» **Task item**
Copy, word for word, each line of the data below from the first through the line containing "(** [as u32]. *)", and stop there.

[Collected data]
* * * * * * * * *

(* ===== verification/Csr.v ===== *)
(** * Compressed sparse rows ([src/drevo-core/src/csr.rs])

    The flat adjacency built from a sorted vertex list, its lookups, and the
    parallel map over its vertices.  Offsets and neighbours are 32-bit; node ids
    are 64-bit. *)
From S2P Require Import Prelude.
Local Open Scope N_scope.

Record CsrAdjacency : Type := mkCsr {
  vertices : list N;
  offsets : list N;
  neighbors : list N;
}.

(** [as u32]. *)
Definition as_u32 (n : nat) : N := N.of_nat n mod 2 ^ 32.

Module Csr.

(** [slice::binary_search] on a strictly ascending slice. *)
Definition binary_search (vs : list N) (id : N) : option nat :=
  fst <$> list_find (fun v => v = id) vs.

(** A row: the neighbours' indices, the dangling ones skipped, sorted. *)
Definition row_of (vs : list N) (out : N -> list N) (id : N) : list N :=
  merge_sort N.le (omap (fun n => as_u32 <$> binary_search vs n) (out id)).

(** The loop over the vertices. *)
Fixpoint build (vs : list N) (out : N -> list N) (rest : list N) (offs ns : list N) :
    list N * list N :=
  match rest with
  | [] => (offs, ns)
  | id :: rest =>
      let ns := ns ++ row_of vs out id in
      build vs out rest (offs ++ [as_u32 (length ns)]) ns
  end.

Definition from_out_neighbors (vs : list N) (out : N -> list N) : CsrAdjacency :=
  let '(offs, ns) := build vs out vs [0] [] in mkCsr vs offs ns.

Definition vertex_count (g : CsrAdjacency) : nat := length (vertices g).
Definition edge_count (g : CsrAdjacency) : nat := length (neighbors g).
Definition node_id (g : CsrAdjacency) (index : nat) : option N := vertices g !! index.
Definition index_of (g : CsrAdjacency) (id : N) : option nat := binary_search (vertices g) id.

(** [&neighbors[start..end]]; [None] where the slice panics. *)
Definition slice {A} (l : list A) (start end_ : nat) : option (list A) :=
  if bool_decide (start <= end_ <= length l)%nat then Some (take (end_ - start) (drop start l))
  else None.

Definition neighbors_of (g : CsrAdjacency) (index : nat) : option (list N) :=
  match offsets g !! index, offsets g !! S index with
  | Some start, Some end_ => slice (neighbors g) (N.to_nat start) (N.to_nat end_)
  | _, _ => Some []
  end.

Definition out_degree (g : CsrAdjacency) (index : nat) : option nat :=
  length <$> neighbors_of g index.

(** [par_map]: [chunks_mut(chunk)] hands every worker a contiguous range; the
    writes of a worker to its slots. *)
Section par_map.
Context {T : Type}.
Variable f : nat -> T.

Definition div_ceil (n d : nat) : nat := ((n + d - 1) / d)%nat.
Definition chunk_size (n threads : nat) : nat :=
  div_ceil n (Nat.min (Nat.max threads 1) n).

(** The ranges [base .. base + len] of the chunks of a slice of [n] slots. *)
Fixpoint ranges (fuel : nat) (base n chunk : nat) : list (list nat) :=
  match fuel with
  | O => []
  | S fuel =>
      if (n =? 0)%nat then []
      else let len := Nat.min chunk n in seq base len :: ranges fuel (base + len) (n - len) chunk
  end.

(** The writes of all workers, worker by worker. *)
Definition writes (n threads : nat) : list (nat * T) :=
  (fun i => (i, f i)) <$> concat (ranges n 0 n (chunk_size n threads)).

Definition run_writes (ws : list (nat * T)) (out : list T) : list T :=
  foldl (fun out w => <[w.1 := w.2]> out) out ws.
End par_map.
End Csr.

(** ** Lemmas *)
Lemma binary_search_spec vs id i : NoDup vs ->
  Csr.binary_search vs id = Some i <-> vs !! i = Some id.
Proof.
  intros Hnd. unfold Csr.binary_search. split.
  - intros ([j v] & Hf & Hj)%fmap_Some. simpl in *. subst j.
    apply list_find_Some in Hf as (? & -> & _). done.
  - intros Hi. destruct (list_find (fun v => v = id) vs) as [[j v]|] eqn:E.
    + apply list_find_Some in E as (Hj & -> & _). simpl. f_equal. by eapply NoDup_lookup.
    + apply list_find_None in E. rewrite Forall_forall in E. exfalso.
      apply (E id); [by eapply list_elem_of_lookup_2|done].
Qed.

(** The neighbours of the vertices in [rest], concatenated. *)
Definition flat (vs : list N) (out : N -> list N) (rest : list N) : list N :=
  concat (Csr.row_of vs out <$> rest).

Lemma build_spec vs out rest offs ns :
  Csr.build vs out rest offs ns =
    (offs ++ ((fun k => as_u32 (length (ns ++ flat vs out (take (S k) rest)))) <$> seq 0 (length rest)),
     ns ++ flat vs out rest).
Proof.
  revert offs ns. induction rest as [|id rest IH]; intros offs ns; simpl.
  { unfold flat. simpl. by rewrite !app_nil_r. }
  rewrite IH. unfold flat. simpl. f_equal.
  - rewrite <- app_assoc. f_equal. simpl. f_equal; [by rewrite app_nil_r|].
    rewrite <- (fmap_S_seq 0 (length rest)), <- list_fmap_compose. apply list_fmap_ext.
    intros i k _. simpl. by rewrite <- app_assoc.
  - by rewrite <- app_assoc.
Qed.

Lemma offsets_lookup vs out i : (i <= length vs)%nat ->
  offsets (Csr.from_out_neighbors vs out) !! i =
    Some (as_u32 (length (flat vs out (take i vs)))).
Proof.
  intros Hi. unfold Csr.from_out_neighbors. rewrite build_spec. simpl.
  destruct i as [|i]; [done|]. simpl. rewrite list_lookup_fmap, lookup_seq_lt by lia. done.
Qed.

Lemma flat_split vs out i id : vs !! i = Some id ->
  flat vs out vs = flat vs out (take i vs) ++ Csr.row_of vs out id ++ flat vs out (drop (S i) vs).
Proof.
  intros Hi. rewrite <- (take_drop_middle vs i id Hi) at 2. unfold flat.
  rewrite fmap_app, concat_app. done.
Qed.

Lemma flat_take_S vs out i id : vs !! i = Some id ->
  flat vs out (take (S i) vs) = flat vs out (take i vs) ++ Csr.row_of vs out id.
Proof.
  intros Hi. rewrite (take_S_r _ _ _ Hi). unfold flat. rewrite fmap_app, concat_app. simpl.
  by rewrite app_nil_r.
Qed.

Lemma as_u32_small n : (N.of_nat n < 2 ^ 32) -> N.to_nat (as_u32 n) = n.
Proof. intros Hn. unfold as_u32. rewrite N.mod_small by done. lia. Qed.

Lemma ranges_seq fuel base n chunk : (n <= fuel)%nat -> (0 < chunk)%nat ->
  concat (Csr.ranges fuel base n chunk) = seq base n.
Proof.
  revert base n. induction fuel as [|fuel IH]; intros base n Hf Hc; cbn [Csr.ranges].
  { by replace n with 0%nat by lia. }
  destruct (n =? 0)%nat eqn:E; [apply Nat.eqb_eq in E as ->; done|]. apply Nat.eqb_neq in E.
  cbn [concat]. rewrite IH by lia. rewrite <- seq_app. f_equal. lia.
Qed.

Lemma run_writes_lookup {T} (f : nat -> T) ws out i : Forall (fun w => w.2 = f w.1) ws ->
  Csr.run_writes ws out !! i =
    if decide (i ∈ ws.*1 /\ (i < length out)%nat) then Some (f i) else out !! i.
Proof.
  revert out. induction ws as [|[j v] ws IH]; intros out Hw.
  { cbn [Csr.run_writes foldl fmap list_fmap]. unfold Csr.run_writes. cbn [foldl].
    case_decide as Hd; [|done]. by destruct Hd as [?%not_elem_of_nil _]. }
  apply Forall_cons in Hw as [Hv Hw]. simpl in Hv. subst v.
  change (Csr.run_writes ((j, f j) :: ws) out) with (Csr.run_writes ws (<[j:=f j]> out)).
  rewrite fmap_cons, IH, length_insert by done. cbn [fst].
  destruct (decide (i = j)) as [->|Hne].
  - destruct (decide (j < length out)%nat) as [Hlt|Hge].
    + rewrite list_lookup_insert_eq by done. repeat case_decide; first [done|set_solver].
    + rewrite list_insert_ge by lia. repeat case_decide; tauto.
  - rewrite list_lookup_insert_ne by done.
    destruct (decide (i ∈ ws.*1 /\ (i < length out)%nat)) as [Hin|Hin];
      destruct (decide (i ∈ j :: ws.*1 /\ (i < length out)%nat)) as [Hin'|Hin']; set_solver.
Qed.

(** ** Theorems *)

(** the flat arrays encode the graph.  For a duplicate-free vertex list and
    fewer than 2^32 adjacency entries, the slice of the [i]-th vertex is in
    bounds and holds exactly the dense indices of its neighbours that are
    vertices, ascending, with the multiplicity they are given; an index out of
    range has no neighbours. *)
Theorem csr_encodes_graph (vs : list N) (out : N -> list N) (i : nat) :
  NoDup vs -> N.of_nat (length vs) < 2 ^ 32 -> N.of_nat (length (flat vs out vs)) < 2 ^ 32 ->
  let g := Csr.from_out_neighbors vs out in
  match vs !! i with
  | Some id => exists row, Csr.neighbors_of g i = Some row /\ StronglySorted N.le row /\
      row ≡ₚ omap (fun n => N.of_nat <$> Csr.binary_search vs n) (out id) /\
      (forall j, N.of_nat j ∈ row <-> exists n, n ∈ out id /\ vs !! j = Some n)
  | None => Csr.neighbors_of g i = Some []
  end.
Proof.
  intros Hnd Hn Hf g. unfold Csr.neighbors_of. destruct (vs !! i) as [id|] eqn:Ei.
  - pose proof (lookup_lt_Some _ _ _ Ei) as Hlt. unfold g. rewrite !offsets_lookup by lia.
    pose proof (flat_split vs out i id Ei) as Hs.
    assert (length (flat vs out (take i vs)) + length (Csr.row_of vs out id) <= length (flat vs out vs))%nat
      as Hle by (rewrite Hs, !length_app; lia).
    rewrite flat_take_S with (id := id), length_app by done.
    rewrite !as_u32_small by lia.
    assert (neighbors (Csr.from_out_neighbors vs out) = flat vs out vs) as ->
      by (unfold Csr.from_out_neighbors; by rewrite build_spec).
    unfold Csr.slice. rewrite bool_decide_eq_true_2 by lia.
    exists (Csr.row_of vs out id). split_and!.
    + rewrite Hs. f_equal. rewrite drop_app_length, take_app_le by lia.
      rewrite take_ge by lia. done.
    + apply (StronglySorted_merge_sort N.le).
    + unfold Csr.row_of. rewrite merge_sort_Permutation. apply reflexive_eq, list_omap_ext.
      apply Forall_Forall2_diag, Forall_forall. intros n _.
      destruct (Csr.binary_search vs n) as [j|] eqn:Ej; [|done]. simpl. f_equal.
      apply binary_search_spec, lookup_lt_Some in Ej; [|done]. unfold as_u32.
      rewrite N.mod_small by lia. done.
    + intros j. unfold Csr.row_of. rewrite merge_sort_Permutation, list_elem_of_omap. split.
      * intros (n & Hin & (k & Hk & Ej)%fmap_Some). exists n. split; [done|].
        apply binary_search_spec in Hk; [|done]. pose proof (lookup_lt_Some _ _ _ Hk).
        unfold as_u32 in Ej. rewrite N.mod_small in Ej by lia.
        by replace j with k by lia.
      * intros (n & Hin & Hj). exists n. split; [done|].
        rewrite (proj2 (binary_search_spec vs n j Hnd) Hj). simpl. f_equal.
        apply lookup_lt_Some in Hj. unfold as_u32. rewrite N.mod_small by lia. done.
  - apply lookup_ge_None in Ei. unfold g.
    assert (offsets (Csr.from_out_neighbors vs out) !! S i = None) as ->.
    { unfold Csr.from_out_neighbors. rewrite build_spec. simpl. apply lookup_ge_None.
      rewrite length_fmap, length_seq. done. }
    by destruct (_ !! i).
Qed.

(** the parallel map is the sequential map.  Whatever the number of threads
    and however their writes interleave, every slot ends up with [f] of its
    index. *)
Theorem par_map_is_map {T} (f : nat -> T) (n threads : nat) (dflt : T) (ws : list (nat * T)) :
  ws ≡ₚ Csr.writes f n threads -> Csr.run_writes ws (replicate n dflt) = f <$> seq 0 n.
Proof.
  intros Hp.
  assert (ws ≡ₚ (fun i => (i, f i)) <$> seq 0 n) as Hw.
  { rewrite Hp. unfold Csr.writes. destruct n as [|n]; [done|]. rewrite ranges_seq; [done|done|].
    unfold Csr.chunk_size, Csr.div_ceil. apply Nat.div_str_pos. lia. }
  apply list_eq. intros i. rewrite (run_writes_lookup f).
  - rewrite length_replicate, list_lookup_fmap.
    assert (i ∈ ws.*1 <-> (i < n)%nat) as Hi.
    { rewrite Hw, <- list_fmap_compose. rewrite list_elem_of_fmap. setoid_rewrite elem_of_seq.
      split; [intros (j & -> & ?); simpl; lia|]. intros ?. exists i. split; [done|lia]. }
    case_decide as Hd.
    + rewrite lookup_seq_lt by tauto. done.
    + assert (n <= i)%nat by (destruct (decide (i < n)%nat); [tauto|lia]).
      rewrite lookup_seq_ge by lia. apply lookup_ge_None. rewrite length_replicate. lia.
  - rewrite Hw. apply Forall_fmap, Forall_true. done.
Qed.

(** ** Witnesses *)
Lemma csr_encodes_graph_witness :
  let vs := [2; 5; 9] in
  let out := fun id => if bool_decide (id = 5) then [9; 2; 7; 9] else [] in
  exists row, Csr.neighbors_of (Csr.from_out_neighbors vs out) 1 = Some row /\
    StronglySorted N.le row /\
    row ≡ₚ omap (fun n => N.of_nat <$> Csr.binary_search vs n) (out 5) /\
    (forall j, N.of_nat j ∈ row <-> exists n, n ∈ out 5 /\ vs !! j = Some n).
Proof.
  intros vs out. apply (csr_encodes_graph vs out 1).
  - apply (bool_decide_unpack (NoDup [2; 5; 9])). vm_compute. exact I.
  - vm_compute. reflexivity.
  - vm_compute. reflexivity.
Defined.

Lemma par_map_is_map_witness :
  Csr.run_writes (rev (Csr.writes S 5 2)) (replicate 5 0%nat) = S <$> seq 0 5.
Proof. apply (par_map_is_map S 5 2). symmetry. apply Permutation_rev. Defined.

* * * * * * * * *

» **Solution to this problem**
(* ===== verification/Csr.v ===== *)
(** * Compressed sparse rows ([src/drevo-core/src/csr.rs])

    The flat adjacency built from a sorted vertex list, its lookups, and the
    parallel map over its vertices.  Offsets and neighbours are 32-bit; node ids
    are 64-bit. *)
From S2P Require Import Prelude.
Local Open Scope N_scope.

Record CsrAdjacency : Type := mkCsr {
  vertices : list N;
  offsets : list N;
  neighbors : list N;
}.

(** [as u32]. *)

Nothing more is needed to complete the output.